FIG. 7 shows that the automated process 10 may also have a sprayer
50 located upstream of the glue application roll 14. The sprayer 50
may be used for applying a renewable release agent to the outer
surface 45 of the first roll 15, so that the substance 38 will
preferentially attracted to the material web.
Pattern Generation
FIGS. 3 and 4 show a pattern 20 created using an algorithm
described in greater detail in U.S. Pat. No. 6,421,052 to entitled
"Method of Seaming and Expanding Amorphous Patterns", the
disclosure of which is hereby incorporated herein by reference. It
is obvious from FIGS. 3 and 4 that there is no appearance of a seam
at the borders of the tiles 20 when they are brought into close
proximity. Likewise, if opposite edges of a single pattern or tile
were brought together, such as by wrapping the pattern around a
belt or roll, the seam would likewise not be readily visually
discernible.
As utilized herein, the term "amorphous" refers to a pattern which
exhibits no readily perceptible organization, regularity, or
orientation of constituent elements. This definition of the term
"amorphous" is generally in accordance with the ordinary meaning of
the term as evidenced by the corresponding definition in Webster's
Ninth New Collegiate Dictionary. In such a pattern, the orientation
and arrangement of one element with regard to a neighboring element
bear no predictable relationship to that of the next succeeding
element(s) beyond.
By way of contrast, the term "array" is utilized herein to refer to
patterns of constituent elements which exhibit a regular, ordered
grouping or arrangement. This definition of the term "array" is
likewise generally in accordance with the ordinary meaning of the
term as evidenced by the corresponding definition in Webster's
Ninth New Collegiate Dictionary. In such an array pattern, the
orientation and arrangement of one element with regard to a
neighboring element bear a predictable relationship to that of the
next succeeding element(s) beyond.
The degree to which order is present in an array pattern of
three-dimensional protrusions bears a direct relationship to the
degree of nestability exhibited by the web. For example, in a
highly-ordered array pattern of uniformly-sized and shaped hollow
protrusions in a close-packed hexagonal array, each protrusion is
literally a repeat of any other protrusion. Nesting of regions of
such a web, if not in fact the entire web, can be achieved with a
web alignment shift between superimposed webs or web portions of no
more than one protrusion-spacing in any given direction. Lesser
degrees of order may demonstrate less nesting tendency, although
any degree of order is believed to provide some degree of
nestability. Accordingly, an amorphous, non-ordered pattern of
protrusions would therefore exhibit the greatest possible degree of
nesting-resistance.
Three-dimensional sheet materials having a two-dimensional pattern
of three-dimensional protrusions which is substantially amorphous
in nature are also believed to exhibit "isomorphism". As utilized
herein, the terms "isomorphism" and its root "isomorphic" are
utilized to refer to substantial uniformity in geometrical and
structural properties for a given circumscribed area wherever such
an area is delineated within the pattern. This definition of the
term "isomorphic" is generally in accordance with the ordinary
meaning of the term as evidenced by the corresponding definition in
Webster's Ninth New Collegiate Dictionary. By way of example, a
prescribed area comprising a statistically-significant number of
protrusions with regard to the entire amorphous pattern would yield
statistically substantially equivalent values for such web
properties as protrusion area, number density of protrusions, total
protrusion wall length, etc. Such a correlation is believed
desirable with respect to physical, structural web properties when
uniformity is desired across the web surface, and particularly so
with regard to web properties measured normal to the plane of the
web such as crush-resistance of protrusions, etc.

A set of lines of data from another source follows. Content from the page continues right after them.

(** * Sidetree core: the Rooter batching pipeline and the DID cache

    A shallow embedding of [src/Rooter.ts] (class [Rooter]) and of the DID
    cache that follows it in the same source file (class [DidCacheImpl]),
    with the properties of both that the specification states.

    Conventions of the embedding:
    - a JavaScript [number] that counts blocks, transactions or batch
      positions is an integer of [Z];
    - a [Buffer] is a list of bytes, a [string] a [String.string];
    - an optional property ([x?: T]) is an [option T], [undefined] is [None];
    - a JavaScript [Map] is an insertion-ordered association list
      ([JsMap.t]), because [rollback] deletes entries while [forEach] walks
      them;
    - a method that may throw returns a [result]; a method that mutates
      [this] takes the object and returns the new one. *)

From Stdlib Require Import ZArith List Bool Lia Permutation.
From Stdlib Require Import Strings.String Strings.Ascii Strings.Byte.
Import ListNotations.

Local Open Scope string_scope.
Local Open Scope Z_scope.

(* ================================================================== *)
(** * Values shared by both classes *)

Definition Buffer := list byte.

(** [Buffer.from(s)] for a string: its bytes. *)
Definition Buffer_from (s : string) : Buffer := list_byte_of_string s.

(** JavaScript exceptions that the two classes raise or let through. *)
Inductive exn : Type :=
| Error (message : string)
| TypeError (message : string).

Definition result (A : Type) : Type := (exn + A)%type.
Definition ok {A : Type} (a : A) : result A := inr a.
Definition throw {A : Type} (e : exn) : result A := inl e.

Definition result_bind {A B : Type} (r : result A) (k : A -> result B) : result B :=
  match r with
  | inl e => inl e
  | inr a => k a
  end.

Notation "x <-? r ;; k" := (result_bind r (fun x => k))
  (at level 61, r at next level, right associativity).

(** Truthiness of an optional string, as tested by [if (s)]: [undefined]
    and the empty string are falsy. *)
Definition truthy (s : option string) : option string :=
  match s with
  | Some EmptyString => None
  | Some s' => Some s'
  | None => None
  end.

(* ================================================================== *)
(** * JavaScript [Map] with string keys *)

Module JsMap.
Section Defs.
Context {V : Type}.

(** Entries in insertion order. *)
Definition t : Type := list (string * V).

Definition empty : t := [].

Fixpoint get (key : string) (m : t) : option V :=
  match m with
  | [] => None
  | (k, v) :: rest => if String.eqb k key then Some v else get key rest
  end.

(** [set] keeps the position of a key that is present and appends a new
    key at the end. *)
Fixpoint set (key : string) (value : V) (m : t) : t :=
  match m with
  | [] => [(key, value)]
  | (k, v) :: rest =>
      if String.eqb k key then (k, value) :: rest
      else (k, v) :: set key value rest
  end.

Definition delete (key : string) (m : t) : t :=
  filter (fun kv => negb (String.eqb (fst kv) key)) m.

Definition keys (m : t) : list string := List.map fst m.

(** [forEach]: the callback receives (value, key, map), in this order,
    and may mutate the map and may throw.  The entries are visited in
    insertion order; an entry deleted before its turn is not visited.
    The callbacks of this program only delete, so the walk follows the
    keys present when it starts. *)
Fixpoint forEach_loop (callback : V -> string -> t -> option exn * t)
    (pending : list string) (m : t) : option exn * t :=
  match pending with
  | [] => (None, m)
  | key :: rest =>
      match get key m with
      | None => forEach_loop callback rest m
      | Some value =>
          match callback value key m with
          | (Some e, m') => (Some e, m')
          | (None, m') => forEach_loop callback rest m'
          end
      end
  end.
(** * The e-mail ingestion pipeline: store, state file, mailbox path and
      push endpoint

    A shallow embedding of [database.js], [state-manager.js],
    [email-processor.js], [imap-client.js], [imap-monitor.js],
    [webhook-server.js] and the restart loop of [tunnel.js], and the
    properties of the ingestion pipeline proved or refuted on it.

    - A JavaScript object is a finite map from property names to values;
      a string is a sequence of 8-bit code units; a number is an integer
      of magnitude below 10^15, which SQLite writes into a TEXT column
      digit by digit.
    - A function that can throw returns a [result] next to the state it
      leaves behind, so that [try]/[catch] sees the writes that happened
      before the exception.
    - The SQLite file is a finite map from table names to tables with
      their declared columns, and a map of indexes; statements check the
      constraints the schema declares (NOT NULL, PRIMARY KEY) and the
      names they create, and a transaction is the content to restore.
    - The mail server, mailparser and the clock are a [Host]; the file
      system is a finite map from paths to contents.  Input and output
      never fail by themselves (no full disk, no lock): a statement or a
      file operation fails only for a reason the model holds.
    - The events of the connection are handled one after the other. *)

From Stdlib Require Import ZArith String Ascii List Lia Bool.
From stdpp Require Import base gmap strings list pretty sorting.

Local Open Scope string_scope.
Local Open Scope list_scope.

(** ** Exceptions over a mutable state *)

Inductive result (A : Type) : Type :=
  | Ok (a : A)
  | Throw (msg : string).
Arguments Ok {A} a.
Arguments Throw {A} msg.

(** A computation over a state [S]: the state is returned in both cases,
    as a JavaScript exception does not undo earlier writes. *)
Definition M (S A : Type) : Type := S -> result A * S.

Definition ret {S A} (a : A) : M S A := fun s => (Ok a, s).

Definition throw {S A} (msg : string) : M S A := fun s => (Throw msg, s).

Definition bind {S A B} (m : M S A) (k : A -> M S B) : M S B :=
  fun s => match m s with
           | (Ok a, s') => k a s'
           | (Throw e, s') => (Throw e, s')
           end.

(** [try { m } catch (error) { h error.message }] *)
Definition try_catch {S A} (m : M S A) (h : string -> M S A) : M S A :=
  fun s => match m s with
           | (Ok a, s') => (Ok a, s')
           | (Throw e, s') => h e s'
           end.

Definition lift_result {S A} (r : result A) : M S A := fun s => (r, s).

Notation "'let*' x ':=' m 'in' k" := (bind m (fun x => k))
  (at level 10, x name, m at level 100, k at level 200).
Notation "m '>>' k" := (bind m (fun _ => k))
  (at level 190, right associativity).
(** ** setup_xmnb *)

Record xmnb : Type := mkXmnb {
  x_xnb : list (cell Z);
  x_xmb : list (cell Z);
  x_mnboz0 : Z;
  x_returned : bool
}.

(** The body of the inner loop; [x_returned] records that the method has
    executed its [return]. *)
Definition setup_xmnb_n (mnboz nfp m : Z) (st : xmnb) (n : Z) : result xmnb :=
  if x_returned st then Ok st
  else if mnboz <=? x_mnboz0 st then
    Ok {| x_xnb := x_xnb st; x_xmb := x_xmb st;
          x_mnboz0 := x_mnboz0 st; x_returned := true |}
  else
    xnb <- store_item (x_xnb st) (x_mnboz0 st) (n * nfp) ;;
    xmb <- store_item (x_xmb st) (x_mnboz0 st) m ;;
    Ok {| x_xnb := xnb; x_xmb := xmb;
          x_mnboz0 := x_mnboz0 st + 1; x_returned := false |}.

Definition setup_xmnb_m (nboz mnboz nfp : Z) (st : xmnb) (m : Z) : result xmnb :=
  if x_returned st then Ok st
  else
    let n2 := nboz in
    let n1 := if m =? 0 then 0 else - nboz in
    foldM (setup_xmnb_n mnboz nfp m) (py_range n1 (n2 + 1)) st.

(** [setup_xmnb(self)]: reads [nboz], [mboz], [mnboz], [nfp], stores into
    [xnb] and [xmb]. *)
Definition setup_xmnb (mboz nboz mnboz nfp : Z) (xnb xmb : list (cell Z))
  : result (list (cell Z) * list (cell Z)) :=
  st <- foldM (setup_xmnb_m nboz mnboz nfp) (py_range 0 mboz)
          {| x_xnb := xnb; x_xmb := xmb; x_mnboz0 := 0; x_returned := false |} ;;
  Ok (x_xnb st, x_xmb st).

(** The declared capacity, [self.mnboz]. *)
Definition mnboz_of (mboz nboz : Z) : Z :=
  nboz + 1 + (mboz - 1) * (1 + 2 * nboz).

(** Lines 147-150 of [__init__]: the two arrays are allocated with the
    declared capacity and filled by [setup_xmnb]. *)
Definition init_xmnb (junkZ : nat -> Z) (mboz nboz nfp : Z)
  : result (list (cell Z) * list (cell Z)) :=
  let mnboz := mnboz_of mboz nboz in
  xnb <- np_alloc1 junkZ mnboz ;;
  xmb <- np_alloc1 junkZ mnboz ;;
  setup_xmnb mboz nboz mnboz nfp xnb xmb.
(** C2 as stated fails.  The provider's file for BTC/USD is also reached
    with the symbols cut elsewhere; no column is then called
    ["Volume SD"] or ["Volume BTCU"], the call returns, and with
    [include_all_volumes] true the frame has neither [volume_base] nor
    [volume_quote]. *)
Lemma fetch_default_volume_columns_counterexample :
  let run := fetch_default sample_world init "Bitstamp" "SD" "BTCU" "d" true [] in
  run.2 = ["https://www.cryptodatadownload.com/cdd/Bitstamp_BTCUSD_d.csv"]
  /\ run.1 = Ok (frame_of run)
  /\ labels (frame_of run)
     = ["date"; "unix"; "open"; "high"; "low"; "close"; "volume btc"; "volume usd"]
  /\ ("volume_base"%string ∉ labels (frame_of run))
  /\ ("volume_quote"%string ∉ labels (frame_of run)).
Proof.
  intros run. split; [reflexivity|]. split; [reflexivity|]. split; [reflexivity|].
  split; by_compute.
Qed.

(** C9.  Every frame [fetch_default] returns, with either value of
    [include_all_volumes], has a column labelled [unix]; and when the
    column read under that label holds integers of 64 bits, the column
    returned holds these integers, in reverse order, each normalized. *)
Theorem fetch_default_keeps_unix w self ex b q tf iav tr out tr' body cols :
  http_body w (default_url self ex b q tf) = Ok body ->
  parse_csv w (drop 1 body) = Ok cols ->
  fetch_default w self ex b q tf iav tr = (Ok out, tr') ->
  "unix"%string ∈ labels out
  /\ forall xs, ("unix"%string, PInt <$> xs) ∈ cols -> Forall int64_cell xs ->
       ("unix"%string, PInt <$> (normalize_unix <$> reverse xs)) ∈ df_columns out.
Proof.
  intros Hbody Hcols Hrun.
  apply fetch_default_inv in Hrun
    as (body' & cols' & raw & xs' & Hb & Hc & _ & Hraw & Hxs & _ & ->).
  rewrite Hbody in Hb. injection Hb as <-. rewrite Hcols in Hc. injection Hc as <-.
  assert (Hin : ("unix"%string, raw) ∈ cols).
  { eapply (list_elem_of_filter (fun c => c.1 = "unix")). rewrite Hraw. left. }
  assert (Hout : ("unix"%string, PInt <$> (normalize_unix <$> xs'))
                 ∈ default_columns b q iav cols (PInt <$> (normalize_unix <$> xs'))
                     (PDatetime <$> (normalize_unix <$> xs')))
    by (by eapply default_columns_unix).
  split.
  - unfold labels. cbn [df_columns]. apply list_elem_of_fmap.
    by exists ("unix"%string, PInt <$> (normalize_unix <$> xs')).
  - intros xs Hxs_in _. cbn [df_columns].
    assert (raw = PInt <$> xs) as ->.
    { assert (H : ("unix"%string, PInt <$> xs) ∈ filter (fun c => c.1 = "unix") cols)
        by (by apply list_elem_of_filter).
      rewrite Hraw in H. apply list_elem_of_singleton in H. by injection H. }
    rewrite <- fmap_reverse, mapM_py_int_ints in Hxs. by injection Hxs as <-.
Qed.

Lemma fetch_default_keeps_unix_witness :
  ("unix"%string, PInt <$> (normalize_unix <$> reverse (row_unix <$> sample_rows)))
  ∈ df_columns (frame_of (fetch_default sample_world init "Bitstamp" "USD" "BTC" "d"
                            true [])).
Proof.
  apply (proj2 (fetch_default_keeps_unix sample_world init "Bitstamp" "USD" "BTC" "d" true []
                  (frame_of (fetch_default sample_world init "Bitstamp" "USD" "BTC" "d"
                               true []))
                  ["https://www.cryptodatadownload.com/cdd/Bitstamp_BTCUSD_d.csv"]
                  sample_lines sample_table eq_refl eq_refl eq_refl)
           (row_unix <$> sample_rows)).
  - left.
  - unfold int64_cell. repeat constructor; simpl; lia.
Defined.
(** * crypto_trade_bot: a shallow embedding of the screening pipeline and of
      the trade-execution controller

    Embedded source files:
    - infra/client/http_client.go ([client]: Get, Post);
    - the KuCoin gateway ([gateway]: NewKuCoinGateway, GetCurrentPrice,
      GetKlines; [kucoin]: GetTop20USDTpairsByVolume, getAuthHeaders,
      CreateOrder);
    - interface/gateway/openai_gateway.go ([openai]: NewOpenAIGateway,
      AskAboutAssets);
    - the domain package ([domain]: Asset, CalculateROI);
    - usecase/trading_usecase.go ([usecase]: AnalyzeTrends, createAsset,
      ExecuteTrade);
    - infra/config/env.go ([config]: LoadEnv, GetEnv), the controller
      ([controller]: RunAnalysis, RunTrade) and the command ([cmd]: main).

    Conventions.
    - A Go [float64] is a [spec_float] of the standard library at precision 53
      and maximal exponent 1024, i.e. IEEE 754 binary64 with a single NaN.
    - A Go [(T, error)] result is a [result T]; an [error] is its message.
    - The outside world (network, exchange, clock) is an abstract state [W]
      threaded through every call; what the program logs, prints and asks of
      its collaborators is collected as a list of [Event]s, in program order.
    - The Go interfaces of the usecase and the foreign packages (fmt,
      strconv, encoding/json, net/http, go-talib) are type classes.
    - The goroutines of a scan are run one after the other, in the order of
      the pairs; the unbounded loop of a trade is run for a bounded number
      of turns. *)

From Stdlib Require Import ZArith List String Bool Lia.
From Stdlib Require Import Permutation Sorted.
From Stdlib Require Import Floats.SpecFloat.
Import ListNotations.
Local Open Scope string_scope.
Local Open Scope list_scope.
Local Open Scope Z_scope.

(** ** float64 *)

(** A Go [float64]. *)
Definition float : Type := spec_float.

Module F64.

Definition prec : Z := 53.
Definition emax : Z := 1024.

(** The float64 nearest to an integer constant. *)
Definition ofZ (z : Z) : float := binary_normalize prec emax z 0 false.

Definition add : float -> float -> float := SFadd prec emax.
Definition sub : float -> float -> float := SFsub prec emax.
Definition mul : float -> float -> float := SFmul prec emax.
Definition div : float -> float -> float := SFdiv prec emax.

(** Go's comparison operators on float64: every comparison with a NaN is
    false, and the two zeros are equal. *)
Definition eqb (x y : float) : bool := SFeqb x y.
Definition ltb (x y : float) : bool := SFltb x y.
Definition leb (x y : float) : bool := SFleb x y.
Definition gtb (x y : float) : bool := SFltb y x.
Definition geb (x y : float) : bool := SFleb y x.


(** Constants of the source. A decimal literal denotes the float64 nearest
    to it, which is the correctly rounded quotient of two integers. *)
Definition zero : float := S754_zero false.
Definition c0_99 : float := div (ofZ 99) (ofZ 100).
Definition c1_01 : float := div (ofZ 101) (ofZ 100).
Definition c30 : float := ofZ 30.
Definition c70 : float := ofZ 70.
Definition c100 : float := ofZ 100.

End F64.

(** ** Results, format arguments and events *)

Definition error := string.

Inductive result (A : Type) : Type :=
| Ok (a : A)
| Err (e : error).
Arguments Ok {A} a.
Arguments Err {A} e.

(** What [json.Unmarshal] stores in an [interface{}]. *)
#[warnings="-register-all"]
Inductive iface : Type :=
| INil
| IBool (b : bool)
| INum (x : float)
| IStr (s : string)
| IArr (l : list iface)
| IMap (l : list (string * iface)).

(** The arguments of the variadic formatting functions. *)
Inductive Arg : Type :=
| AStr (s : string)
| AStrs (l : list string)
| AInt (n : Z)
| AF64 (x : float)
| AErr (e : error)
| AAny (v : iface).

(** What the program does to the outside, in program order. A [Call...]
    event records one call of a collaborator's method with its result. *)
Inductive Event : Type :=
| LogPrintln (s : string)
| LogPrintf (format : string) (args : list Arg)
| LogFatalf (format : string) (args : list Arg)
| FmtPrintln (s : string)
| Sleep (seconds : Z)
| CallGetTop20USDTpairsByVolume (r : result (list string))
| CallGetCurrentPrice (symbol : string) (r : result float)
| CallCreateOrder (symbol side orderType size : string) (r : result string)
| CallGetKlines (symbol : string) (granularity count : Z)
    (r : result (list (list string)))
| CallAskAboutAssets (assetSymbols : list string) (side : string)
    (r : result string).

(** An order that the exchange accepted. *)
Definition isOrderOk (e : Event) : bool :=
  match e with
  | CallCreateOrder _ _ _ _ (Ok _) => true
  | _ => false
  end.

(** Kinds of events. *)
Definition isLog (e : Event) : bool :=
  match e with
  | LogPrintln _ | LogPrintf _ _ | FmtPrintln _ => true
  | _ => false
  end.

Definition isOrder (e : Event) : bool :=
  match e with
  | CallCreateOrder _ _ _ _ _ => true
  | _ => false
  end.

Definition isPriceCall (e : Event) : bool :=
  match e with
  | CallGetCurrentPrice _ _ => true
  | _ => false
  end.

Definition isSleep (e : Event) : bool :=
  match e with
  | Sleep _ => true
  | _ => false
  end.

Definition isAsk (e : Event) : bool :=
  match e with
  | CallAskAboutAssets _ _ _ => true
  | _ => false
  end.

Definition isKlinesCall (e : Event) : bool :=
  match e with
  | CallGetKlines _ _ _ _ => true
  | _ => false
  end.

(** The price histories asked for, in order. *)
Fixpoint klinesAsked (ev : list Event) : list (string * Z * Z) :=
  match ev with
  | [] => []
  | CallGetKlines symbol granularity count _ :: ev' =>
      (symbol, granularity, count) :: klinesAsked ev'
  | _ :: ev' => klinesAsked ev'
  end.

(** How a computation ends: with a value, with a run-time panic (an index
    out of range), or in [os.Exit]. A panic in any goroutine and [os.Exit]
    both end the process. *)
Inductive Res (A : Type) : Type :=
| Val (a : A)
| Panic
| Exit (code : Z).
Arguments Val {A} a.
Arguments Panic {A}.
Arguments Exit {A} code.

(** The monad of the embedding: state [W], a log of events, and [Res]. *)
Definition M (W A : Type) : Type := W -> Res A * W * list Event.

Utilization of an amorphous pattern of three-dimensional
protrusions has other advantages as well. For example, it has been
observed that three-dimensional sheet materials formed from a
material which is initially isotropic within the plane of the
material remain generally isotropic with respect to physical web
properties in directions within the plane of the material. As
utilized herein, the term "isotropic" is utilized to refer to web
properties which are exhibited to substantially equal degrees in
all directions within the plane of the material. This definition of
the term "isotropic" is likewise generally in accordance with the
ordinary meaning of the term as evidenced by the corresponding
definition in Webster's Ninth New Collegiate Dictionary. Without
wishing to be bound by theory, this is presently believed to be due
to the non-ordered, non-oriented arrangement of the
three-dimensional protrusions within the amorphous pattern.
Conversely, directional web materials exhibiting web properties
which vary by web direction will typically exhibit such properties
in similar fashion following the introduction of the amorphous
pattern upon the material. By way of example, such a sheet of
material could exhibit substantially uniform tensile properties in
any direction within the plane of the material if the starting
material was isotropic in tensile properties.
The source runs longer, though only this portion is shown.